Write out the data below exactly, from its first line to the line containing "wn_restart_policy : RestartPolicy;", that line included.

Stored records:
----------------------------------------

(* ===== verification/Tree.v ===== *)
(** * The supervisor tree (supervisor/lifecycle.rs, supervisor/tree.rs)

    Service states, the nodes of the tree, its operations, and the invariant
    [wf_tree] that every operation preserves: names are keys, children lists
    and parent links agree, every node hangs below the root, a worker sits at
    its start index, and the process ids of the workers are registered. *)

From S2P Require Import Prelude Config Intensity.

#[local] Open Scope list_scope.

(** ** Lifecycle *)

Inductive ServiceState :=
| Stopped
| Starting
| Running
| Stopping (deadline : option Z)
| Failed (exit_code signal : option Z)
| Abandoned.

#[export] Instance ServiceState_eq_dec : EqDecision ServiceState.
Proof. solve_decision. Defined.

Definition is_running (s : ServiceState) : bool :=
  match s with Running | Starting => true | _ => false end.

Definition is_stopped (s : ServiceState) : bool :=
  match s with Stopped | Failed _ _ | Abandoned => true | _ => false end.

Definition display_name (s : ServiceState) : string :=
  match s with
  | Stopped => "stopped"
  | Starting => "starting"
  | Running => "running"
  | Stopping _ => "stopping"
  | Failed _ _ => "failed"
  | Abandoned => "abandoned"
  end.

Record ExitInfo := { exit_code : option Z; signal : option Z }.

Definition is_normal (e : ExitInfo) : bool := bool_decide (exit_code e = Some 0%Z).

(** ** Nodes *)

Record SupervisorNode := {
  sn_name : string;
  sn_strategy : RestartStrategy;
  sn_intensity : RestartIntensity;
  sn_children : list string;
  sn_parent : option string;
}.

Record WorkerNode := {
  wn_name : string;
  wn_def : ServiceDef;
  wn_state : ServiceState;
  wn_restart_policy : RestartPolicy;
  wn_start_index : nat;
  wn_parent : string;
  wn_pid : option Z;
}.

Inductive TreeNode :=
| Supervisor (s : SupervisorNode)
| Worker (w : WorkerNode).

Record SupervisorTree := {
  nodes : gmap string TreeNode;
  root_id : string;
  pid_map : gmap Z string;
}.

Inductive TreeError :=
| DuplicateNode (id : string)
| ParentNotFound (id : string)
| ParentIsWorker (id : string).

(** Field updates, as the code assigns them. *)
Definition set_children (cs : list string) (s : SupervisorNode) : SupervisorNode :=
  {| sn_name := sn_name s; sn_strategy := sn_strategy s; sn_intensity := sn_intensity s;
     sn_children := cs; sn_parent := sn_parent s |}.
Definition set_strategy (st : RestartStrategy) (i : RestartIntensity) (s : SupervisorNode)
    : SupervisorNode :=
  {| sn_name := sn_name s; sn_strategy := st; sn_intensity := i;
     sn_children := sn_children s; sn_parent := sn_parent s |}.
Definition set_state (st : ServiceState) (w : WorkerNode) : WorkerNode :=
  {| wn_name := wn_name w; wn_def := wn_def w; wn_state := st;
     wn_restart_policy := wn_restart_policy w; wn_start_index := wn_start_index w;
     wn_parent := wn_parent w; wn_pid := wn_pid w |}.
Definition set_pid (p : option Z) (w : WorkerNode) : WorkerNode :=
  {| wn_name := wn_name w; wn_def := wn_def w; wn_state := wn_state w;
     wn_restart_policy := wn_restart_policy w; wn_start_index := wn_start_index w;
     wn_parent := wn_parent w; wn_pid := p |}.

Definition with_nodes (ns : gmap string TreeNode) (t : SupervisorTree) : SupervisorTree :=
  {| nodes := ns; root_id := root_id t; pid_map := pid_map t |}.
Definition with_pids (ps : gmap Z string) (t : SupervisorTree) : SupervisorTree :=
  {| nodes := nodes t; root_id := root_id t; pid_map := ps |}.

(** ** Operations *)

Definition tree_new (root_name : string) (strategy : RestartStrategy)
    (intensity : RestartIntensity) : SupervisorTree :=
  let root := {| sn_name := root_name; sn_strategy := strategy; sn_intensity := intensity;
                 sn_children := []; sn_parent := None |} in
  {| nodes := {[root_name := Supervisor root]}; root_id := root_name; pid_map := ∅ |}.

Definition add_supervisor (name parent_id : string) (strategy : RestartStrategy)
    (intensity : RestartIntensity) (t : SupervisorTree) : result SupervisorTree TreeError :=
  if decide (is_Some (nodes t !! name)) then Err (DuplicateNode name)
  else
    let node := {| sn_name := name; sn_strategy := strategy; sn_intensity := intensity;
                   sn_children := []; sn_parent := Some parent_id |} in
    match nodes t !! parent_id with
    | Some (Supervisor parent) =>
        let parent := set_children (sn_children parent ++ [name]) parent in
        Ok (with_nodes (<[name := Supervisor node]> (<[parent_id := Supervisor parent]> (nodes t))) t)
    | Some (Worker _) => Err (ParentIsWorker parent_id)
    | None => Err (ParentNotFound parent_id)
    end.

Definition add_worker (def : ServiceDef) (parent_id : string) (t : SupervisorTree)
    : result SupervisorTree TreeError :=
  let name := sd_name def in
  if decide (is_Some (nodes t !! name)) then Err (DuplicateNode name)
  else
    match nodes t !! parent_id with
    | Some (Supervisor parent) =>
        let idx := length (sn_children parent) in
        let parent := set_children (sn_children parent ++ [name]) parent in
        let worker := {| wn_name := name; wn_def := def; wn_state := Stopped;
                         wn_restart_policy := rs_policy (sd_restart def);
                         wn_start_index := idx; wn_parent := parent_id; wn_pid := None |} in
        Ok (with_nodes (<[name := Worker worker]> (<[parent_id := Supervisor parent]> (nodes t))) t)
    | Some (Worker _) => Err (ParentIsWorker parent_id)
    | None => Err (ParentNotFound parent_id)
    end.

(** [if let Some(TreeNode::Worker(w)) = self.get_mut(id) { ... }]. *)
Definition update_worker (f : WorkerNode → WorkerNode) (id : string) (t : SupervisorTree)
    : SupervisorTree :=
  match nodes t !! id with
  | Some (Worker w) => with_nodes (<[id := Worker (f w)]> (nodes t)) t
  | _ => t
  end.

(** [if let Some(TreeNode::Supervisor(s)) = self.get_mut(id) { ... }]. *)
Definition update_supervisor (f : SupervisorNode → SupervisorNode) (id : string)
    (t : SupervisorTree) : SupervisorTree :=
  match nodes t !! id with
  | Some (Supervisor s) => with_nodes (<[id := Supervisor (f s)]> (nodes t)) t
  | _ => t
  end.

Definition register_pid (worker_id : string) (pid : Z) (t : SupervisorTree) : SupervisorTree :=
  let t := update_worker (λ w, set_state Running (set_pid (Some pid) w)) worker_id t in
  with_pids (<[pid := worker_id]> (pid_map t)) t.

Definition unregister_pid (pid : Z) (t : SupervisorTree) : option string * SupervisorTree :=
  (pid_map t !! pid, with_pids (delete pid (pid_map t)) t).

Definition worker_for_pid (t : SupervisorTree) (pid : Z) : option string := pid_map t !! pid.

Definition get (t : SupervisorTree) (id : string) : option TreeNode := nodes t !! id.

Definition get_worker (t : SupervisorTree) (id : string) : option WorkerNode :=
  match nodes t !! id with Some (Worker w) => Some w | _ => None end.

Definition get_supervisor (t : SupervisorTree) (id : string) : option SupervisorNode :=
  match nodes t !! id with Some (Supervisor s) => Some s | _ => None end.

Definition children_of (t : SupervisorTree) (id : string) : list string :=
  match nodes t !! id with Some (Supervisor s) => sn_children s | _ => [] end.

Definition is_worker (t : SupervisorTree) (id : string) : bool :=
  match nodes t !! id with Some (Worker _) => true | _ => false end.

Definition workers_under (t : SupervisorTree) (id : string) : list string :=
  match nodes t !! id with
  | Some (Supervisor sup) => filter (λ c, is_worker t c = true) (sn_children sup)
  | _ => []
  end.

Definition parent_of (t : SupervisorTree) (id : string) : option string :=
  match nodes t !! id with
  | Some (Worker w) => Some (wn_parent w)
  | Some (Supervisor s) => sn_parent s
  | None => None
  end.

----------------------------------------

• [Output for this task]
(* ===== verification/Tree.v ===== *)
(** * The supervisor tree (supervisor/lifecycle.rs, supervisor/tree.rs)

    Service states, the nodes of the tree, its operations, and the invariant
    [wf_tree] that every operation preserves: names are keys, children lists
    and parent links agree, every node hangs below the root, a worker sits at
    its start index, and the process ids of the workers are registered. *)

From S2P Require Import Prelude Config Intensity.

#[local] Open Scope list_scope.

(** ** Lifecycle *)

Inductive ServiceState :=
| Stopped
| Starting
| Running
| Stopping (deadline : option Z)
| Failed (exit_code signal : option Z)
| Abandoned.

#[export] Instance ServiceState_eq_dec : EqDecision ServiceState.
Proof. solve_decision. Defined.

Definition is_running (s : ServiceState) : bool :=
  match s with Running | Starting => true | _ => false end.

Definition is_stopped (s : ServiceState) : bool :=
  match s with Stopped | Failed _ _ | Abandoned => true | _ => false end.

Definition display_name (s : ServiceState) : string :=
  match s with
  | Stopped => "stopped"
  | Starting => "starting"
  | Running => "running"
  | Stopping _ => "stopping"
  | Failed _ _ => "failed"
  | Abandoned => "abandoned"
  end.

Record ExitInfo := { exit_code : option Z; signal : option Z }.

Definition is_normal (e : ExitInfo) : bool := bool_decide (exit_code e = Some 0%Z).

(** ** Nodes *)

Record SupervisorNode := {
  sn_name : string;
  sn_strategy : RestartStrategy;
  sn_intensity : RestartIntensity;
  sn_children : list string;
  sn_parent : option string;
}.

Record WorkerNode := {
  wn_name : string;
  wn_def : ServiceDef;
  wn_state : ServiceState;
  wn_restart_policy : RestartPolicy;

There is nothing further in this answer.